The VESS Summit is an event that brings together hundreds of teachers from around the world to share their experiences and what they have learned. Why do you think that this meeting is important for collaborative work in VESS? Why is it important to participate in it?
I believe there are three ways in which the VESS Summit is very valuable in relation to VESS networking.
First, one of the things that happens with VESS that I find fascinating is that at the beginning the participants feel that they have to accomplish everything right now, and there is a feeling of frustration. Suddenly, there is a change, and the Summit participants realize that they are living life in a different way—as learners. They accept the challenge of being learners in life. They recognize that the process that allows them to grow is more important than the final result. This realization is supported by the excitement that learners have for the things to be learned and achieved. So, seeing others in the same learning process helps us to see ourselves as learners more easily. The VESS Summit, as I see it, is focused on understanding learning processes—not just what we have achieved, but how we achieved it. This helps the people who are sharing, as well as the people listening to them, to understand their own role as learners.
Also, in my opinion, VESS networking depends on personal leadership, on how I am taking responsibility for my own learning process and the responsibility of building a Culture of Thinking in my school. I believe that the Summit is a way to empower people to take on that responsibility and leadership. It is not only accepting responsibility but being empowered, and sharing and inspiring others.

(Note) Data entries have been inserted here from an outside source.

(** The second normalisation, after rounding: 53 digits, or [2^53]. *)
Lemma round_final s m e :
  2 ^ 52 <= m <= 2 ^ 53 -> m <= 2 ^ (- e) -> -1000 <= e ->
  let '(mrs, e') := shr_fexp 53 1024 m e loc_Exact in
  within_one match shr_m mrs with
             | Z0 => S754_zero s
             | Z.pos m => if e' <=? 1024 - 53 then S754_finite s m e' else S754_infinity s
             | _ => S754_nan
             end.
Proof.
  intros Hm He Hlo.
  assert (Hneg : e <= -52).
  { destruct (Z.le_gt_cases e (-52)); [done|]. assert (2 ^ (- e) <= 2 ^ 51); [|lia].
    destruct (Z.le_gt_cases 0 (- e)); [apply Z.pow_le_mono_r; lia|rewrite Z.pow_neg_r by lia; lia]. }
  unfold shr_fexp. rewrite Zdigits2_pos by lia. destruct (decide (m = 2 ^ 53)) as [->|Hn].
  - change (Z.log2 (2 ^ 53)) with 53. rewrite fexp_normal by lia. replace (53 + 1 + e - 53 - e) with 1 by lia.
    cbn [shr_record_of_loc]. replace (2 ^ 53) with (2 ^ 52 * 2 ^ 1) by lia. rewrite shr_exact by lia. cbn [shr_m].
    assert (e <> -52) by (intros ->; lia). change (2 ^ 52) with (Z.pos 4503599627370496).
    destruct (Z.leb_spec (e + 1) (1024 - 53)); [|lia]. apply finite_within_one; [lia|].
    change (Z.pos 4503599627370496) with (2 ^ 52). apply Z.pow_le_mono_r; lia.
  - assert (Z.log2 m = 52) as -> by (apply Z.log2_unique; lia). rewrite fexp_normal by lia.
    replace (52 + 1 + e - 53 - e) with 0 by lia. cbn [shr shr_record_of_loc shr_m].
    destruct m as [|p|p]; [lia| |lia]. destruct (Z.leb_spec e (1024 - 53)); [|lia]. by apply finite_within_one.
Qed.

(** Rounding a quotient [q * 2^-E] that is at most one, and exact if it is one. *)
Lemma round_within_one s q E l :
  2 ^ 52 <= q <= 2 ^ E -> 0 <= E <= 900 -> (q = 2 ^ E -> l = loc_Exact) ->
  within_one (binary_round_aux 53 1024 s q (- E) l).
Proof.
  intros Hq HE Hl. assert (52 <= Z.log2 q) by (apply (Z.log2_le_mono (2 ^ 52)); lia).
  assert (Z.log2 q <= E) by (rewrite <- (Z.log2_pow2 E) by lia; apply Z.log2_le_mono; lia).
  set (n := Z.log2 q - 52). assert (Hn : 0 <= n) by lia.
  assert (Hpn : 0 < 2 ^ n) by (apply Z.pow_pos_nonneg; lia).
  assert (Hsplit : 2 ^ E = 2 ^ (E - n) * 2 ^ n) by (rewrite <- Z.pow_add_r by lia; f_equal; lia).
  assert (Hm1 : 2 ^ 52 <= q / 2 ^ n < 2 ^ 53).
  { pose proof (Z.log2_spec q ltac:(lia)) as [H1 H2]. split.
    - apply Z.div_le_lower_bound; [done|]. rewrite <- Z.pow_add_r by lia. etrans; [|exact H1]. apply Z.pow_le_mono_r; lia.
    - apply Z.div_lt_upper_bound; [done|]. rewrite <- Z.pow_add_r by lia. eapply Z.lt_le_trans; [exact H2|].
      apply Z.pow_le_mono_r; lia. }
  unfold binary_round_aux. unfold shr_fexp at 1. rewrite Zdigits2_pos, fexp_normal by lia.
  replace (Z.log2 q + 1 + - E - 53 - - E) with n by lia.
  assert (Hr : exists mrs, shr (shr_record_of_loc q l) (- E) n = (mrs, - E + n) /\
    2 ^ 52 <= round_nearest_even (shr_m mrs) (loc_of_shr_record mrs) <= 2 ^ 53 /\
    round_nearest_even (shr_m mrs) (loc_of_shr_record mrs) <= 2 ^ (E - n)).
  { destruct (decide (q = 2 ^ E)) as [Eq|Nq].
    - rewrite (Hl Eq). cbn [shr_record_of_loc]. rewrite Eq, Hsplit, shr_exact by (apply Z.pow_nonneg || lia; lia).
      eexists. split; [done|]. cbn [shr_m loc_of_shr_record round_nearest_even].
      rewrite Eq, Hsplit, Z.div_mul in Hm1 by lia. lia.
    - destruct (shr_spec (shr_record_of_loc q l) (- E) n) as (mrs & Es & Em); [destruct l as [|[]]; cbn; lia|done|].
      assert (shr_m (shr_record_of_loc q l) = q) as Eq' by (by destruct l as [|[]]). rewrite Eq' in Em.
      exists mrs. split; [done|]. pose proof (round_nearest_even_le (shr_m mrs) (loc_of_shr_record mrs)).
      assert (q / 2 ^ n < 2 ^ (E - n)) by (apply Z.div_lt_upper_bound; lia). lia. }
  destruct Hr as (mrs & -> & Hr1 & Hr2).
  pose proof (round_final s _ (- E + n) Hr1) as F. replace (- (- E + n)) with (E - n) in F by lia.
  specialize (F Hr2 ltac:(lia)). by destruct (shr_fexp _ _ _ _ _).
Qed.
Definition kperf_symbols : list string :=
  ["kpc_force_all_ctrs_get"; "kpc_force_all_ctrs_set"; "kpc_set_config"; "kpc_set_counting";
   "kpc_set_thread_counting"; "kpc_get_thread_counters"; "kpep_db_create"; "kpep_db_event"; "kpep_config_create";
   "kpep_config_add_event"; "kpep_config_force_counters"; "kpep_config_kpc"; "kpep_config_kpc_count";
   "kpep_config_kpc_classes"; "kpep_config_kpc_map"]%string.

(** The first name of the chain the database knows; [ev_ptrs[i]] stays null
    when there is none. *)
Fixpoint find_event (names : list string) : Z :=
  match names with
  | [] => 0
  | n :: names => let '(rc, ev) := kpep_db_event n in if rc =? 0 then ev else find_event names
  end.

Fixpoint find_events (i : nat) (groups : list (list string)) : init (list Z) :=
  match groups with
  | [] => mret []
  | names :: groups =>
      let ev := find_event names in
      ensure (negb (ev =? 0)) (NotFound ("kperf: no event found for alias group " ++ pretty i)) ;;
      evs ← find_events (S i) groups; mret (ev :: evs)
  end.

Fixpoint add_events (evs : list Z) : init unit :=
  match evs with
  | [] => mret tt
  | ev :: evs =>
      ensure (kpep_config_add_event ev =? 0) (OtherError "kpep_config_add_event failed") ;; add_events evs
  end.

(** Loading the frameworks, the permission check and the configuration. *)
Definition kperf_configure : init unit :=
  ensure (dlopen "kperf") (NotFound "cannot load kperf.framework") ;;
  ensure (dlopen "kperfdata") (NotFound "cannot load kperfdata.framework") ;;
  load_syms kperf_symbols ;;
  ensure (kpc_force_all_ctrs_get =? 0) (PermissionDenied "kpc_force_all_ctrs_get failed (root required)") ;;
  ensure (kpep_db_create =? 0) (OtherError "kpep_db_create failed") ;;
  ensure (kpep_config_create =? 0) (OtherError "kpep_config_create failed") ;;
  ensure (kpep_config_force_counters =? 0) (OtherError "kpep_config_force_counters failed") ;;
  evs ← find_events 0 EVENT_ALIASES;
  add_events evs ;;
  ensure ((kpep_config_kpc_classes.1 =? 0) && (kpep_config_kpc_count.1 =? 0) && (kpep_config_kpc_map.1 =? 0)
          && (kpep_config_kpc =? 0)) (OtherError "kpep_config_kpc setup failed").

(** The kernel calls, with the error each turns into; [kpc_set_config] only for
    configurable counters. *)
Definition pmu_plan : list (pmu_call * Z * io_error) :=
  [(ForceAllCtrs, kpc_force_all_ctrs_set, PermissionDenied "kpc_force_all_ctrs_set failed (root required)")]
  ++ (if negb (Z.land kpep_config_kpc_classes.2 KPC_CLASS_CONFIGURABLE_MASK =? 0) && (0 <? kpep_config_kpc_count.2)
      then [(SetConfig, kpc_set_config, OtherError "kpc_set_config failed")] else [])
  ++ [(SetCounting, kpc_set_counting, OtherError "kpc_set_counting failed");
      (SetThreadCounting, kpc_set_thread_counting, OtherError "kpc_set_counting failed")].

Fixpoint run_calls (plan : list (pmu_call * Z * io_error)) : init unit :=
  match plan with
  | [] => mret tt
  | (c, rc, e) :: plan => calling c rc e ;; run_calls plan
  end.

(** Programming the kernel and checking the counter map. *)
Definition kperf_program : init KperfPmuCounters :=
  let counter_map := kpep_config_kpc_map.2 in
  run_calls pmu_plan ;;
  let instructions_idx := default 0 (counter_map !! 0%nat) in
  let branch_misses_idx := default 0 (counter_map !! 1%nat) in
  ensure (negb ((Z.of_nat KPC_MAX_COUNTERS <=? instructions_idx) || (Z.of_nat KPC_MAX_COUNTERS <=? branch_misses_idx)))
    (OtherError "invalid counter_map indices from kpep") ;;
  mret {| instructions_idx := Z.to_nat instructions_idx; branch_misses_idx := Z.to_nat branch_misses_idx |}.

Definition kperf_try_new : init KperfPmuCounters := kperf_configure ;; kperf_program.
End kperf.

(** [read_counters]: the 32 values the kernel wrote, or an error code. *)
Definition kperf_hw_start (c : KperfPmuCounters) (counters : option (list Z)) : outcome (option KperfSnapshot) :=
  match counters with
  | None => Ret None
  | Some cs =>
      i ← index cs (instructions_idx c);
      b ← index cs (branch_misses_idx c);
      Ret (Some {| ks_instructions := i; ks_branch_misses := b |})
  end.

Definition kperf_hw_read (c : KperfPmuCounters) (counters : option (list Z)) (snapshot : option KperfSnapshot)
    : outcome (option HwCounterDeltas) :=
  match snapshot, counters with
  | Some base, Some cs =>
      i ← index cs (instructions_idx c);
      b ← index cs (branch_misses_idx c);
      Ret (Some {| d_instructions := saturate U64 (i - ks_instructions base);
                   d_branch_misses := saturate U64 (b - ks_branch_misses base);
                   d_l1d_misses := 0; d_llc_misses := 0 |})
  | _, _ => Ret None
  end.

#[global] Instance kperf_pmu_counters : HwCounters KperfPmuCounters KperfSnapshot (option (list Z)) :=
  {| hw_start := fun c cs => s ← kperf_hw_start c cs; Ret (s, c);
     hw_read := fun c cs snap => d ← kperf_hw_read c cs snap; Ret (d, c) |}.

(** ** Benchmark samples (crates/bench/src/measurement.rs) *)

Record SampleCollector := {
  sc_cycles : list Z;
  sc_nanos : list Z;
  sc_instructions : list Z;
  sc_branch_misses : list Z;
  sc_l1d_misses : list Z;
  sc_llc_misses : list Z;
  has_hw_counters : bool;
}.

Definition collector_default : SampleCollector :=
  {| sc_cycles := []; sc_nanos := []; sc_instructions := []; sc_branch_misses := []; sc_l1d_misses := [];
     sc_llc_misses := []; has_hw_counters := false |}.

(** [reset] clears every vector. *)
Definition collector_reset (c : SampleCollector) : SampleCollector := collector_default.
Definition collector_len (c : SampleCollector) : nat := length (sc_cycles c).
Definition collector_is_empty (c : SampleCollector) : bool := bool_decide (sc_cycles c = []).

Definition f64_sum (l : list f64) : f64 := foldl f64_add (f64_of_Z 0) l.

Definition weighted_per_op (values : list Z) (iters : list f64) : option f64 :=
  if bool_decide (values = []) || bool_decide (iters = []) then None
  else
    let len := (length values `min` length iters)%nat in
    let total := f64_sum (f64_of_Z <$> take len values) in
    let total_iters := f64_sum (take len iters) in
    if f64_lt (f64_of_Z 0) total_iters then Some (f64_div total total_iters) else None.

Finally, the Summit allows us to reflect. All the presentations involve collective work, conversations with others and collective experiences. We are not just talking about reflection among the teachers, but with all the members of the network: parents, teachers, students, and their families.
How has VESS networking changed your personal and professional life?
It has been very valuable in my personal and professional life because it has allowed me to understand myself as a learner and the importance of taking responsibility in any role that I have in society. For example, I inspire others, and at the same time I enrich myself as a result of every encounter. Realizing that, as the famous Martiniano once said, one has ideas that others do not, and vice versa, generates a great richness within individual processes. For example, when I arrive at the classroom for a coaching session I know that I do not have the same experience as the teacher, but I do have an experience that is going to contribute to the teacher. In the same way, I know that I am going to learn from that interaction. I go with the attitude that I am going to learn, and I am going to contribute through the role that I am fulfilling.
I believe that this has helped me to change my own perspective of life. I am able to see and give value to the existence of multiple points of view regarding something. I am always willing to change the way I think because I know that it enriches me and it adds value to the people around me. For me, richness comes from recognizing other people’s points of view, giving them value, and seeing how they are constantly contributing to my growth as well as recognizing my personal process and understanding how my experience, my process, my previous knowledge and my way of connecting contributes to others.
It is in this process, as established by Hattie, that collective efficacy is achieved. We become aware that we are able to achieve something together that we probably would not have been able to do alone. Through this process we develop the initiative, as a group, to plan and effectively achieve what has been proposed.
Hattie, J. (2012). Visible learning for teachers: maximizing impact on learning. New York, NY: Routledge.